Arizona's former governor, Jan Brewer, who has been described as "a conservative icon of sorts" during her six-year tenure, is now considered a serious choice to be Republican presidential candidate Donald Trump's second-in-command.

According to the Arizona Republic, Brewer was making an appearance Sunday on the CNN program State of the Union, where she and a group of panelists were shown a list of 10 potential candidates to be Trump's running mate. Those included like former Secretary of State Conodoleezza Rice, Oklahoma Gov. Mary Fallin, Former House Speaker Newt Gingrich, and former Republican presidential candidate and U.S. Senator Marco Rubio.

When host Jake Tapper asked if Brewer had a favorite on that list she laughed and wondered who came up with it.

"They didn't put me on there," said Brewer, who's been considered an option, following an email sent to supporters of the National Republican Senatorial Committee.

"What about you? What about Jan Brewer? Would you be willing to be considered?" asked Tapper.

"Of course I would be! I would be willing to serve in any capacity that I could be of help with Donald on. But that's a tremendous list of people to choose from," said Brewer, praising the choices the show came up with.

GettyImages-527876056 edit
Many high profile names are being considered as Donald Trump's running mate in the 2016 Presidential Election. He's seen here speaking at Trump Tower in New York. [Photo by Spencer Platt/Getty Images]
"I certainly think that Newt, I've known him for a long time, we all have experienced what he can get done in Washington, D.C. And Marco Rubio would be terrific. Mary Fallin would be terrific."
As reported by Raw Story, Tapper proceeded to ask Jan Brewer if Trump should pick a woman as a nominee because of his unpopularity with women voters. The 71-year-old feels that voters want a candidate who will represent them overall and that gender shouldn't be a sole deciding factor.

"I don't necessarily think you need to pick a woman," said Brewer. "You know, this woman thing has gotten way out of control I believe."

"And I think it's been driven by the left, because they think that it's going to bring them over the end. But I think people, when they sit down to vote, they vote for the very best candidate."
The Phoenix Business Journal, reported that Brewer and Trump have similar views regarding immigration and have "bucked GOP orthodxy," as well as Brewer calling for Medicaid expansion and a temporary sales tax increase during her tenure as governor.

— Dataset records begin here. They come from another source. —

(** * Configuration helpers of the generic property package

    A shallow embedding of
    [idaes/generic_models/properties/core/generic/utility.py]:
    [get_method], [get_component_object], [get_bounds_from_config] and
    [set_param_value], together with the fragment of the Python object
    model these functions rely on (attribute lookup, subscripting, [len],
    [callable], [isinstance]), and the properties of the specification
    stated and proved over that embedding. *)

From Stdlib Require Import QArith Ascii.
From stdpp Require Import gmap strings list fin_maps.

Local Open Scope string_scope.

(* ===================================================================== *)
(** ** Python values, exceptions and outcomes *)
(* ===================================================================== *)

(** Values a configuration can hold.  A [VObj] is any object with an
    attribute namespace: [is_module] answers
    [isinstance(o, types.ModuleType)], [is_callable] answers [callable(o)],
    [ident] is the module's [__name__] (for a module) or the name of the
    object's type, and [attrs] is what [getattr] finds.  Functions, classes
    and instances are all [VObj]s; numbers are exact rationals (the module
    performs no arithmetic of its own, it only hands numbers to the unit
    conversion facility). *)
#[warnings="-register-all"]
Inductive value : Type :=
  | VNone
  | VNum (q : Q)
  | VStr (s : string)
  | VUnits (u : string)
  | VTuple (items : list value)
  | VList (items : list value)
  | VDict (entries : gmap string value)
  | VObj (is_module is_callable : bool) (ident : string)
         (attrs : gmap string value).

(** A subscript [c[k]]: the source subscripts with integer literals
    ([var_config[0]], [p_data[1]]) and with strings ([state], [param],
    [index]). *)
Inductive subscript : Type :=
  | SInt (i : nat)
  | SStr (s : string).

(** A component registered on a parameter block; only its [config] is read. *)
Record component : Type := Component {
  comp_config : gmap string value
}.

(** [self.params]: the parameter block with its own [config] and the
    registry behind [get_component]. *)
Record parameter_block : Type := ParameterBlock {
  params_config : gmap string value;
  params_components : gmap string component
}.

(** [self] of [get_method], [b] of [get_bounds_from_config]: a block with a
    display [name] and a [params] attribute. *)
Record property_block : Type := PropertyBlock {
  pb_name : string;
  pb_params : parameter_block
}.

"Brewer, however, doesn't have the foreign policy or Washington experience Trump might look for in a running mate," said Michael Sunnucks, a senior reporter for the Phoenix Business Journal.

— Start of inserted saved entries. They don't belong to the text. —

Lemma MaxPooling2D_same_returns pool_size X g b h w c :
  pair_pos pool_size = true ->
  kt_shape X = [b; h; w; c] ->
  dim_ok h = true -> dim_ok w = true ->
  returns (MaxPooling2D pool_size (1, 1) same X) g
          (made_by (LMaxPooling2D pool_size (1, 1) same) [X] [b; h; w; c]).
Proof.
  intros Hk HX Hh Hw.
  pose proof (windowed_returns (LMaxPooling2D pool_size (1, 1) same) (fun c => c)
                               pool_size (1, 1) same X g b h w c Hk eq_refl HX) as H.
  cbn [fst snd] in H. rewrite !same_stride_1 in H. auto.
Qed.

Ltac layer lem :=
  eapply returns_bind;
  [ eapply lem; eauto
  | let Y := fresh "Y" in
    let g' := fresh "g" in
    let HY := fresh "HY" in
    intros Y g' [HY _] ].

Lemma _inception_block_returns X g f1 f3 f5 r3 r5 pp k1 k3 k5 ps init b h w c :
  kt_shape X = [b; h; w; Some c] ->
  dim_ok h = true -> dim_ok w = true ->
  0 < f1 -> 0 < f3 -> 0 < f5 -> 0 < r3 -> 0 < r5 -> 0 < pp ->
  pair_pos k1 = true -> pair_pos k3 = true -> pair_pos k5 = true ->
  pair_pos ps = true ->
  returns (_inception_block X (f1, f3, f5) (r3, r5, pp) (k1, k3, k5) ps init) g
          (fun Y => kt_shape Y = [b; h; w; Some (f1 + f3 + f5 + pp)]).
Proof.
  intros HX Hh Hw Hf1 Hf3 Hf5 Hr3 Hr5 Hpp Hk1 Hk3 Hk5 Hps.
  unfold _inception_block.
  layer Conv2D_same_returns.
  layer Conv2D_same_returns.
  layer Conv2D_same_returns.
  layer Conv2D_same_returns.
  layer Conv2D_same_returns.
  layer MaxPooling2D_same_returns.
  layer Conv2D_same_returns.
  eapply returns_bind.
  - eapply concatenate_channels; eassumption.
  - intros Y' g' [HY' _]. apply returns_ret. exact HY'.
Qed.

(** Whatever [_inception_block] returns has the spatial size of its input. *)
Lemma _inception_block_spatial X filters reduced_filters kernel_size ps init g Y g' :
  _inception_block X filters reduced_filters kernel_size ps init g = OK (Y, g') ->
  height Y = height X /\ width Y = width X.
Proof.
  destruct filters as [[f1 f3] f5], reduced_filters as [[r3 r5] pp],
           kernel_size as [[k1 k3] k5].
  unfold _inception_block. intros H.
  apply bind_inv in H. destruct H as (X1 & g1 & H1 & H).
  do 6 (apply bind_inv in H; destruct H as (? & ? & _ & H)).
  apply bind_inv in H. destruct H as (Yc & gc & Hc & H).
  inversion H; subst Yc gc; clear H.
  apply Conv2D_inv in H1. destruct H1 as (b & h & w & c & HX & HX1 & _).
  cbn [fst snd] in HX1. rewrite !same_stride_1 in HX1.
  apply concatenate_inv in Hc.
  destruct Hc as (s0 & ss & i & r & Hm & Hi & _ & HY & _).
  cbn [map] in Hm. rewrite HX1 in Hm. inversion Hm; subst s0 ss; clear Hm.
  change (norm_axis (-1) (List.length [b; h; w; Some f1])) with (Some 3%nat) in Hi.
  inversion Hi; subst i; clear Hi.
  unfold height, width. rewrite HY, HX. cbn. auto.
Qed.

(** Whatever [_naive_inception_block] returns has the spatial size of its
    input too: the pooling branch is [same]-padded, and the concatenation
    accepts the branches only when their sizes agree off the axis. *)
Lemma _naive_inception_block_inv X f1 f3 f5 k1 k3 k5 ps init g Y g' :
  _naive_inception_block X (f1, f3, f5) (k1, k3, k5) ps init g = OK (Y, g') ->
  exists b h w c r,
    kt_shape X = [b; h; w; c] /\
    merge_all [conv_output_length h (fst k1) valid 1;
               conv_output_length w (snd k1) valid 1; Some f1]
              [[conv_output_length h (fst k3) valid 1;
                conv_output_length w (snd k3) valid 1; Some f3];
               [conv_output_length h (fst k5) valid 1;
                conv_output_length w (snd k5) valid 1; Some f5];
               [h; w; c]] = Some r /\
    height Y = conv_output_length h (fst k1) valid 1 /\
    width Y = conv_output_length w (snd k1) valid 1 /\
    kt_layer Y = LConcatenate 0.
Proof.
  unfold _naive_inception_block. intros H.
  apply bind_inv in H. destruct H as (X1 & g1 & H1 & H).
  apply bind_inv in H. destruct H as (X3 & g3 & H3 & H).
  apply bind_inv in H. destruct H as (X5 & g5 & H5 & H).
  apply bind_inv in H. destruct H as (Xp & gp & Hp & H).
  apply bind_inv in H. destruct H as (Yc & gc & Hc & H).
  inversion H; subst Yc gc; clear H.
  apply Conv2D_inv in H1. destruct H1 as (b & h & w & c & HX & HX1 & _).
  apply Conv2D_inv in H3. destruct H3 as (b3 & h3 & w3 & c3 & HX' & HX3 & _).
  rewrite HX in HX'. inversion HX'; subst b3 h3 w3 c3; clear HX'.
  apply Conv2D_inv in H5. destruct H5 as (b5 & h5 & w5 & c5 & HX' & HX5 & _).
  rewrite HX in HX'. inversion HX'; subst b5 h5 w5 c5; clear HX'.
  apply windowed_inv in Hp. destruct Hp as (bp & hp & wp & cp & HX' & HXp & _).
  rewrite HX in HX'. inversion HX'; subst bp hp wp cp; clear HX'.
  cbn [fst snd] in HX1, HX3, HX5, HXp. rewrite !same_stride_1 in HXp.
  apply concatenate_inv in Hc.
  destruct Hc as (s0 & ss & i & r & Hm & Hi & Hmerge & HY & HL & _).
  cbn [map] in Hm. rewrite HX1, HX3, HX5, HXp in Hm.
  inversion Hm; subst s0 ss; clear Hm.
  change (norm_axis 0 (List.length [b; conv_output_length h (fst k1) valid 1;
                                    conv_output_length w (snd k1) valid 1; Some f1]))
    with (Some 0%nat) in Hi.
  inversion Hi; subst i; clear Hi.
  exists b, h, w, c, r. split; [exact HX|]. split; [exact Hmerge|].
  unfold height, width. rewrite HY. cbn. auto.
Qed.

Lemma valid_agrees_with_same (d : dim) k :
  (forall x y, conv_output_length d k valid 1 = Some x -> d = Some y -> y = x) ->
  conv_output_length d k valid 1 = d /\ (forall n, d = Some n -> k = 1).
Proof.
  destruct d as [n|]; [|split; [reflexivity | discriminate]].
  rewrite valid_stride_1. intros H.
  specialize (H (n - k + 1) n eq_refl eq_refl).
  split; [f_equal; lia | intros; lia].
Qed.

Lemma _naive_inception_block_spatial X filters kernel_size ps init g Y g' :
  _naive_inception_block X filters kernel_size ps init g = OK (Y, g') ->
  height Y = height X /\ width Y = width X.
Proof.
  destruct filters as [[f1 f3] f5], kernel_size as [[k1 k3] k5]. intros H.
  apply _naive_inception_block_inv in H.
  destruct H as (b & h & w & c & r & HX & Hm & Hh & Hw & _).
  unfold height at 2, width at 2. rewrite HX, Hh, Hw. cbn [nth].
  split.
  - apply valid_agrees_with_same. intros x y Hx Hy.
    apply (merge_all_agree _ _ _ Hm [h; w; c]) with (i := 0%nat);
      [cbn; auto | exact Hx | exact Hy].
  - apply valid_agrees_with_same. intros x y Hx Hy.
    apply (merge_all_agree _ _ _ Hm [h; w; c]) with (i := 1%nat);
      [cbn; auto | exact Hx | exact Hy].
Qed.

Jan Brewer has also called out Democratic presidential candidate Hillary Clinton's criticism of Trump calling him "abusive" and that he won't win the women's vote.

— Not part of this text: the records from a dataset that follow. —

(** * mendeleyBibFix: the entry scanner and the field rewriter of
    [mendeleyBibFix.c], embedded as executable functions, and the
    properties of them that the specification states. *)

From Stdlib Require Import ZArith Ascii String List Bool Lia.
Import ListNotations.
Open Scope Z_scope.

(** ** Characters and C strings *)

Definition NUL : ascii := Ascii.zero.
Definition LF : ascii := "010"%char.

(** A string literal of the source, as the bytes it denotes. *)
Definition lit (s : string) : list ascii := list_ascii_of_string s.

Definition kw_month : list ascii := lit "month =".
Definition kw_title : list ascii := lit "title =".
Definition kw_annote : list ascii := lit "annote =".
Definition kw_abstract : list ascii := lit "abstract =".
Definition kw_doi : list ascii := lit "doi =".
Definition kw_file : list ascii := lit "file =".
Definition kw_url : list ascii := lit "url =".
Definition kw_year : list ascii := lit "year =".
Definition kw_issn : list ascii := lit "issn =".
(** The two escaped braces, [{\{}] and [{\}}]. *)
Definition esc_open : list ascii := ["{"; "\"; "{"; "}"]%char.
Definition esc_close : list ascii := ["{"; "\"; "}"; "}"]%char.
(** The end of a field: a closing brace, a comma and a newline. *)
Definition field_end : list ascii := ["}"%char; ","%char; LF].

(** ** [unsigned long] *)

Definition ULONG_MOD : Z := 2 ^ 64.

(** Every index of the source is an [unsigned long]; [ul] is its wrap-around.
    Unsigned arithmetic is arithmetic modulo [2^64], so reducing a whole
    expression once gives the value the source computes step by step. *)
Definition ul (z : Z) : Z := z mod ULONG_MOD.

Definition BIB_TYPE_MAX : Z := 25.

(** ** Buffers

    A buffer is the block of bytes behind a [char *]; an access outside of
    it has no result. *)

Definition buffer := list ascii.

Definition blen (b : buffer) : Z := Z.of_nat (length b).

Definition get (b : buffer) (i : Z) : option ascii :=
  if i <? 0 then None else nth_error b (Z.to_nat i).

Definition put (b : buffer) (i : Z) (c : ascii) : option buffer :=
  if (0 <=? i) && (i <? blen b)
  then Some (firstn (Z.to_nat i) b ++ c :: skipn (S (Z.to_nat i)) b)
  else None.

(** [memmove(&b[dst], &b[src], n)]: the [n] bytes are copied as if through a
    temporary, so the ranges may overlap. *)
Definition memmove (b : buffer) (dst src n : Z) : option buffer :=
  if (0 <=? dst) && (0 <=? src) && (0 <=? n)
     && (src + n <=? blen b) && (dst + n <=? blen b)
  then Some (firstn (Z.to_nat dst) b
             ++ firstn (Z.to_nat n) (skipn (Z.to_nat src) b)
             ++ skipn (Z.to_nat (dst + n)) b)
  else None.

Notation "x <- e ;; k" :=
  (match e with Some x => k | None => None end)
  (at level 61, e at next level, right associativity).

(** [strncmp(&b[i], l, n) == 0] for a literal [l] of [n] bytes without NUL:
    the bytes are compared in order up to the first difference, so [b] is
    read only as far as it agrees with [l]. *)
Fixpoint strncmp0 (b : buffer) (i : Z) (l : list ascii) : option bool :=
  match l with
  | [] => Some true
  | c :: l' =>
      x <- get b i ;;
      if Ascii.eqb x c then strncmp0 b (i + 1) l' else Some false
  end.

(** The bytes of a C string: those before its first NUL. *)
Fixpoint cstr (b : list ascii) : list ascii :=
  match b with
  | [] => []
  | c :: b' => if Ascii.eqb c NUL then [] else c :: cstr b'
  end.

Definition list_eqb (x y : list ascii) : bool :=
  if list_eq_dec ascii_dec x y then true else false.

(** [strcmp(t, e) == 0] for a literal [e]. *)
Definition strcmp0 (t : list ascii) (e : list ascii) : bool :=
  list_eqb (cstr t) e.

(** ** The line and field locators

    [findEndOfLine] (lines 459-466) and [findEndOfField] (lines 469-476)
    advance an index until their test holds.  The fuel is the length of the
    buffer and one more: the scan leaves the buffer before it is used up. *)

Fixpoint findEndOfLine_from (fuel : nat) (str : buffer) (curInd : Z)
  : option Z :=
  match fuel with
  | O => None
  | S f =>
      c <- get str curInd ;;
      if Ascii.eqb c LF then Some curInd
      else findEndOfLine_from f str (ul (curInd + 1))
  end.

Definition findEndOfLine (str : buffer) (startInd : Z) : option Z :=
  findEndOfLine_from (S (length str)) str startInd.

Fixpoint findEndOfField_from (fuel : nat) (str : buffer) (curInd : Z)
  : option Z :=
  match fuel with
  | O => None
  | S f =>
      m <- strncmp0 str (ul (curInd + 1)) field_end ;;
      if m then Some (ul (curInd + 3))
      else findEndOfField_from f str (ul (curInd + 1))
  end.

Definition findEndOfField (str : buffer) (startInd : Z) : option Z :=
  findEndOfField_from (S (length str)) str startInd.

(** ** Configuration *)

Record config := {
  turn_issn_into_missing_year : bool;
  turn_every_entry_url_exception : bool;
  keep_url_only_if_no_doi : bool;
  keep_annote : bool;
  keep_abstract : bool
}.

(** The values [main] starts with. *)
Definition default_config : config := {|
  turn_issn_into_missing_year := false;
  turn_every_entry_url_exception := true;
  keep_url_only_if_no_doi := true;
  keep_annote := false;
  keep_abstract := false
|}.

Definition URL_EXCEPTION_TYPES : list (list ascii) :=
  [lit "misc"; lit "unpublished"].

(** ** The state of the scan of one entry *)

Record scan_state := {
  curBibEntry : buffer;
  curBibInd : Z;
  curBibLength : Z;
  bHasYear : bool;
  bHasISSN : bool;
  issnInd : Z;
  has_doi : bool
}.

Definition with_entry (s : scan_state) (b : buffer) (len : Z) : scan_state :=
  {| curBibEntry := b; curBibInd := curBibInd s; curBibLength := len;
     bHasYear := bHasYear s; bHasISSN := bHasISSN s; issnInd := issnInd s;
     has_doi := has_doi s |}.

Definition with_ind (s : scan_state) (i : Z) : scan_state :=
  {| curBibEntry := curBibEntry s; curBibInd := i;
     curBibLength := curBibLength s;
     bHasYear := bHasYear s; bHasISSN := bHasISSN s; issnInd := issnInd s;
     has_doi := has_doi s |}.

Definition with_doi (s : scan_state) : scan_state :=
  {| curBibEntry := curBibEntry s; curBibInd := curBibInd s;
     curBibLength := curBibLength s;
     bHasYear := bHasYear s; bHasISSN := bHasISSN s; issnInd := issnInd s;
     has_doi := true |}.

Definition with_year (s : scan_state) : scan_state :=
  {| curBibEntry := curBibEntry s; curBibInd := curBibInd s;
     curBibLength := curBibLength s;
     bHasYear := true; bHasISSN := bHasISSN s; issnInd := issnInd s;
     has_doi := has_doi s |}.

Definition with_issn (s : scan_state) (i : Z) : scan_state :=
  {| curBibEntry := curBibEntry s; curBibInd := curBibInd s;
     curBibLength := curBibLength s;
     bHasYear := bHasYear s; bHasISSN := true; issnInd := i;
     has_doi := has_doi s |}.

(** ** The fixes of the scan, one per branch of its body *)

(** [month = {mmm}] (lines 306-312): the three bytes move one place left
    and the two bytes at offsets 12 and 13 are deleted. *)
Definition fix_month (s : scan_state) : option scan_state :=
  let i := curBibInd s in
  let b := curBibEntry s in
  c10 <- get b (ul (i + 10)) ;;
  b1 <- put b (ul (i + 9)) c10 ;;
  c11 <- get b1 (ul (i + 11)) ;;
  b2 <- put b1 (ul (i + 10)) c11 ;;
  c12 <- get b2 (ul (i + 12)) ;;
  b3 <- put b2 (ul (i + 11)) c12 ;;
  b4 <- memmove b3 (ul (i + 12)) (ul (i + 14))
          (ul (curBibLength s - i - 13)) ;;
  Some (with_entry s b4 (ul (curBibLength s - 2))).

(** [title = {{...}}] (lines 319-326): no test of the braces is made. *)
Definition fix_title (s : scan_state) : option scan_state :=
  let i := curBibInd s in
  let b := curBibEntry s in
  indEOL <- findEndOfLine b (ul (i + 1)) ;;
  b1 <- memmove b (ul (i + 10)) (ul (i + 11)) (ul (indEOL - i - 13)) ;;
  b2 <- memmove b1 (ul (indEOL - 3)) (ul (indEOL - 1))
          (ul (curBibLength s - indEOL + 2)) ;;
  Some (with_entry s b2 (ul (curBibLength s - 2))).

(** The erasure shared by the [annote], [abstract], [file] and [url]
    branches (lines 332-335, 345-348, 358-361): the bytes after [curBibInd]
    up to and including [indEOL] are deleted and the index steps back, so
    that the line that follows is examined next. *)
Definition erase_to (s : scan_state) (indEOL : Z) : option scan_state :=
  let i := curBibInd s in
  b1 <- memmove (curBibEntry s) (ul (i + 1)) (ul (indEOL + 1))
          (ul (curBibLength s - indEOL + 1)) ;;
  Some (with_ind
          (with_entry s b1 (ul (curBibLength s - ul (indEOL - i))))
          (ul (i - 1))).

Definition erase_field (s : scan_state) : option scan_state :=
  indEOL <- findEndOfField (curBibEntry s) (ul (curBibInd s + 1)) ;;
  erase_to s indEOL.

Definition erase_line (s : scan_state) : option scan_state :=
  indEOL <- findEndOfLine (curBibEntry s) (ul (curBibInd s + 1)) ;;
  erase_to s indEOL.

(** The two escaped braces (lines 380-382 and 388-391). *)
Definition fix_open_brace (s : scan_state) : option scan_state :=
  let i := curBibInd s in
  b1 <- memmove (curBibEntry s) (ul (i + 1)) (ul (i + 4))
          (ul (curBibLength s - i - 2)) ;;
  Some (with_entry s b1 (ul (curBibLength s - 3))).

"Well, women do appreciate him," said Brewer. "And they [the Clintons] have a problem in their own house. And they have to recognize that and it needs to be acknowledged."

GettyImages-462479172 edit
Jan Brewer speaking at the Friars Club Roast of Terry Bradshaw at the Arizona Biltmore in Phoenix in January 2015. [Photo by Michael Buckner/Getty Images]Jan Brewer, who served as governor of Arizona from 2009 to 2015, previously endorsed Trump for president in February, as reported by CNN.

"This may be our last chance to ensure our children grow up in a country with borders, and with a government that protects its own people," said Brewer, in a statement. "This is our chance -- Donald Trump is our chance -- to save this country and Make America Great Again."

Other contenders to be Donald Trump's vice president include former Republican presidential candidate Ben Carson, New Jersey Gov. Chris Christie, U.S. Rep. Marsha Blackburn, and former Alaska Gov. Sarah Palin.

However, Palin who also appeared Sunday on State of the Union said that she acknowledged that she's a controversial political figure and wouldn't want to hurt Trump's chances of winning, if she was on the ticket with him.

I wouldn't want to be a burden on the ticket, and I realize in many, many eyes, I would be that burden," said Palin. "So you know, I just -- I just want the guy to win. I want America to win."